Absolutely. When you build your web site, you need to create two versions of each of the site’s page. Each one should be tested to see which performs better in regards to getting client traffic. These tests are also a good indicator of what needs improving, which could include graphic or colour designs or which data has the most optimized content.
2. What Are Schema Markups?
If you’ve ever Googled something and the results at the top of the page have a graphic and rating, that’s a schema markup. Basically, they are codes implemented by Yahoo!, Google, and Bing to better understand the content of a web site. You will want to use them since having a web site that’s markup-friendly improves your ranking in organic searches.
3. How Do I Deal with Links?
You obviously know what links are–highlighted text that redirects to another page when clicked. Google now privileges sites with links as “authoritative,” provided the links are high-quality and fully functional. It’s a better idea to have a few links that work perfectly than a site full of low-quality ones, as this will result in a de-ranking of your site.
4. How Many Links Do I Need to Get a Good Ranking?
That’s not a question with a definite answer. Again, you want to have working links spread across all of your pages. Consider talking to a designer or web developer for a more specific number for your site so they are placed correctly throughout.
5. Should I Buy Links?
No. Some people say you can do this to improve your ranking and there are more than a few people offering the “service,” but it’s not worth it. First, you’re paying for something you don’t need to. Second, you’ll start overloading your content with links, which Google will take notice of and mark your content as spam. Don’t buy links–ever.
6. What’s Meta Data?
Meta data is the coding used to create web pages, with braced tags being placed on content that is to be published. It’s important to pay attention to where you put your links in the meta data and that it’s spaced out evenly. Also pay close attention to your headline and title tags, as they are the meta data that will influence your SEO ranking; placing keywords in them will help.
7. What Are “No Index” and “No Follow” Tags?
“No index” tags are included in the meta data that tells Google not to include that particular page in your web site’s index so it won’t be discovered by an online search. Your content management system (CMS) page, for example, is usually tagged as a no index page.
“No Follow” tags are included in your meta data to tell Google to not follow both that link and the other page or site it’s connected to.

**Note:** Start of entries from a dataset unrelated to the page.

Lemma flag_request_valid (j : Z) (vm : vm_mem) :
  0 <= j → flagged j vm → let old := id_to_memslot (__vmrun_memslots vm 0) 0 in
  region_valid hr access_ok old (flag_request j) ∧ ¬ region_clash (__vmrun_memslots vm 0) 0 old (flag_request j) ∧
  (old.(npages) = 0 ∨ old.(npages) = 16 ∧ old.(base_gfn) = 0x100 ∧ old.(flags) ≠ j mod 2).
Proof using Hacc.
  intros Hj [Hok _ Hs _ _]. cbv zeta. set (old := id_to_memslot _ _). pose proof (Z.mod_pos_bound j 2 ltac:(lia)) as Hm.
  assert (Hbit : ∀ x, 0 <= x < 2 → Z.testbit x 1 = false) by (intros x Hx; apply (is_u_testbit 1); [split; lia|lia]).
  destruct (decide (j = 0)) as [->|Hj0].
  - assert (Hin : old ∈ (__vmrun_memslots vm 0).(memslots)).
    { apply id_to_memslot_in; [apply (sp_wf _ (space_of_vm vm 0 Hok ltac:(lia)))|done]. }
    pose proof (Hs old Hin) as H0. split; [|split; [|by left]].
    + split; try done; cbn; destruct hr; lia.
    + intros (_ & _ & s & g & Hss & _ & _ & Hg & _). unfold contains in Hg. rewrite (Hs s Hss) in Hg. lia.
  - destruct Hs as [Hn Hs]. fold old in Hn, Hs. cbn in Hn. rewrite Hn in Hs. destruct (Hs ltac:(done)) as (Hb & Hf & Hu). cbn in Hb, Hf, Hu.
    assert (Hf' : flags old ≠ j mod 2).
    { rewrite Hf. pose proof (Z.mod_pos_bound (j - 1) 2 ltac:(lia)). pose proof (Z.div_mod (j - 1) 2 ltac:(lia)). pose proof (Z.div_mod j 2 ltac:(lia)). lia. }
    split; [|split; [|right; by split_and!]].
    + split; try done; cbn -[Z.testbit Z.modulo]; [destruct hr; lia|]. intros _ _. rewrite Hu, Hn, Hf. split_and!; [done|done|].
      rewrite !Hbit; [done|apply Z.mod_pos_bound; lia|lia].
    + intros (_ & [H0|H0] & _); [by rewrite Hn in H0|]. apply H0. by rewrite Hb.
Qed.

Lemma flag_request_step (j : Z) (vm : vm_mem) :
  0 <= j → flagged j vm →
  let p := vmrun_vm_ioctl_set_memory_region hr lp access_ok (flag_request j) vm in p.1 = 0 ∧ flagged (j + 1) p.2.
Proof using Hacc.
  intros Hj Hfl. destruct (flag_request_valid j vm Hj Hfl) as (Hv & Hnc & Hold). destruct Hfl as [Hok Ho _ Hg Hl].
  pose proof (region_result hr lp access_ok (flag_request j) vm Hok (flag_request_typed j)) as Hr.
  pose proof (region_outcome_of hr lp access_ok (flag_request j) vm Hok (flag_request_typed j)) as Hout.
  change (vmrun_vm_ioctl_set_memory_region hr lp access_ok (flag_request j) vm) with (__vmrun_set_memory_region hr lp access_ok (flag_request j) vm) in *.
  destruct (__vmrun_set_memory_region _ _ _ _ _) as [r vm']. cbn [fst snd] in Hr |- *. cbv zeta in Hr.
  change (Z.shiftr (m_slot (flag_request j)) 16) with 0 in *. change (u16 (m_slot (flag_request j))) with 0 in *.
  assert (r = 0) as ->.
  { destruct Hr as [[_ H]|[(_ & _ & H)|[[H|H] _]]]; [by destruct H|by destruct Hnc|done|]. inversion Hout as [r1 h _ _ _ _ Hno _|]; [|done]. subst.
    specialize (Hno eq_refl). rewrite Ho in Hno. by apply elem_of_nil in Hno. }
  split; [done|]. pose proof (region_outcome_lookup _ vm vm' 0 Hok Hout ltac:(done) ltac:(done)) as Hreq. cbv zeta in Hreq.
  rewrite decide_True in Hreq by done. change (Z.shiftr (m_slot (flag_request j)) 16) with 0 in Hreq.
  pose proof (region_outcome_ok _ _ _ _ Hok Hout) as Hok'. revert Hreq Hok'.
  inversion Hout as [r1 h _ Hsame _ _ _ _|old new new1 change ptr h Hac Has Hh Hp Hid Hba Hnp Hcr Hrq Hown _]; subst; intros Hreq Hok'.
  { exfalso. destruct (Hsame eq_refl) as [Hn Hs]. change (Z.shiftr (m_slot (flag_request j)) 16) with 0 in *. change (u16 (m_slot (flag_request j))) with 0 in *.
    destruct Hold as [H0|(H16 & _ & Hf)]; [by rewrite H0 in Hn|]. rewrite H16 in Hs. by destruct (Hs ltac:(done)) as (_ & ? & _). }
  change (Z.shiftr (m_slot (flag_request j)) 16) with 0 in *. change (u16 (m_slot (flag_request j))) with 0 in *.
  assert (Hch : change = VMRUN_MR_CREATE ∨ change = VMRUN_MR_FLAGS_ONLY).
  { destruct Hrq as [Hn Hs]. change (Z.shiftr (m_memory_size (flag_request j)) PAGE_SHIFT) with 16 in Hn. rewrite Hn in Hs. destruct (Hs ltac:(done)) as (Hb & _ & _).
    change (Z.shiftr (m_guest_phys_addr (flag_request j)) PAGE_SHIFT) with 0x100 in Hb.
    destruct Hac as [_ Eo _ _ _ _ _ _ Hc _]. rewrite Eo in Hold. destruct change; [by left|lia|exfalso|by right].
    destruct Hc as (H1 & H2 & H3). destruct Hold as [?|(_ & H4 & _)]; [done|]. congruence. }
  set (vm1 := vm <| mem_heap := h |>) in *.
  assert (Hlen : length (spaces vm1) = 2%nat) by apply (vm_spaces _ Hok).
  destruct (mr_install_once 0 ptr old new1 change vm1 Hch Hlen) as [G1 G2].
  { change (__vmrun_memslots vm1 0) with (__vmrun_memslots vm 0). rewrite Hg, u64_mod4. Z.to_euclidean_division_equations; lia. }
  { exact Hl. }
  split; [exact Hok'| | | |exact G2].
  - rewrite install_oracle by done. destruct (ex_oracle _ _ _ (ow_extends _ _ _ Hown)) as [used E]. rewrite Ho in E. symmetry in E. apply app_eq_nil in E as [_ E]. exact E.
  - rewrite decide_False by lia. by replace (j + 1 - 1) with j by lia.
  - rewrite G1. change (__vmrun_memslots vm1 0) with (__vmrun_memslots vm 0). rewrite Hg, u64_add_u64. f_equal. lia.
Qed.

Lemma flag_requests_ok (h : heap) (req : Z) (n : nat) :
  heap_ok h → h.(oracle) = [] → flagged (Z.of_nat n) (after_requests hr lp access_ok (flag_requests n) (fresh_vm h req)).
Proof using Hacc.
  intros Hh Ho. induction n as [|n IH].
  - split; [by apply fresh_vm_ok|done| |done|constructor]. cbn. by intros s (i & -> & _)%list_elem_of_fmap.
  - unfold flag_requests. rewrite seq_S, fmap_app. unfold after_requests. rewrite foldl_app. cbn [fmap list_fmap foldl].
    destruct (flag_request_step (Z.of_nat n) _ ltac:(lia) IH) as [_ H]. by replace (Z.of_nat (S n)) with (Z.of_nat n + 1) by lia.
Qed.
End Flags.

8. What Are “Robot.txt” Files?
These are text files that rest on web sites. Their job is to instruct Google on what it should and shouldn’t crawl over on your web site.
9. What Are Subdomains and Subfolders?
They sound the same, but a subdomain is a sub-division of your site, whereas subfolders are separate folders. To put it another way, if you go to a page marked “blog.bobsconstruction.com” from the web site “www.bobsconstruction.com,” that’s an example of a subdomain, while “www.bobsconstruction.com/blog/” would be a subfolder. Professionals recommend using subfolders over subdomains for ranking and metric purposes.

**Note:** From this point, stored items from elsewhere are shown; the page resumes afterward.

(* ===== verification/PteListProps.v ===== *)
(** * Reverse maps: the chains hold what was added *)

From S2P Require Import Prelude.
From S2P Require Import PteList.

(* ------------------------------------------------------------------ *)
(** ** What a chain represents *)

(** Addresses: non-null, with bit 0 free for the tag. *)
Record is_ptr (p : Z) : Prop := {
  ptr_u64 : is_u 64 p;
  ptr_nonnull : p ≠ 0;
  ptr_even : Z.even p = true
}.

Definition pad (es : list Z) : list Z := es ++ replicate (PTE_LIST_EXT - length es) 0.

Record entries_ok (es : list Z) : Prop := {
  eo_some : (0 < length es)%nat;
  eo_fit : (length es <= PTE_LIST_EXT)%nat;
  eo_ptrs : Forall is_ptr es
}.

(** From [p] on, the descriptors [ds] (address and entries) are linked. *)
Fixpoint chain (m : gmap Z pte_list_desc) (p : Z) (ds : list (Z * list Z)) : Prop :=
  match ds with
  | [] => p = 0
  | (q, es) :: ds =>
      p = q ∧ is_ptr q ∧ entries_ok es ∧
      ∃ next, m !! q = Some {| sptes := pad es; more := next |} ∧ chain m next ds
  end.

Definition entries (ds : list (Z * list Z)) : list Z := mjoin ds.*2.

(** [head] represents the entries [l], using the descriptors at [ps]. *)
Inductive rmap_rep (m : gmap Z pte_list_desc) : Z → list Z → list Z → Prop :=
| rep_none : rmap_rep m 0 [] []
| rep_one spte : is_ptr spte → rmap_rep m spte [] [spte]
| rep_many p ds :
    ds ≠ [] → NoDup ds.*1 → chain m p ds → rmap_rep m (Z.lor p 1) ds.*1 (entries ds).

10. Do We Have to Spend Much Time with Our Web Site and its SEO When We Use Social Media?
You should. Remember that your web site isn’t just a communicative page like Facebook, Twitter, or Tumblr; it’s also an e-commerce site where clients can interact with you and make purchases. As a result, your site is always something that you need to pay close attention to update according to changing trends.
SEO seems tough, but it’s not so much difficult as it is a matter of knowing the terminology and making the right adjustments.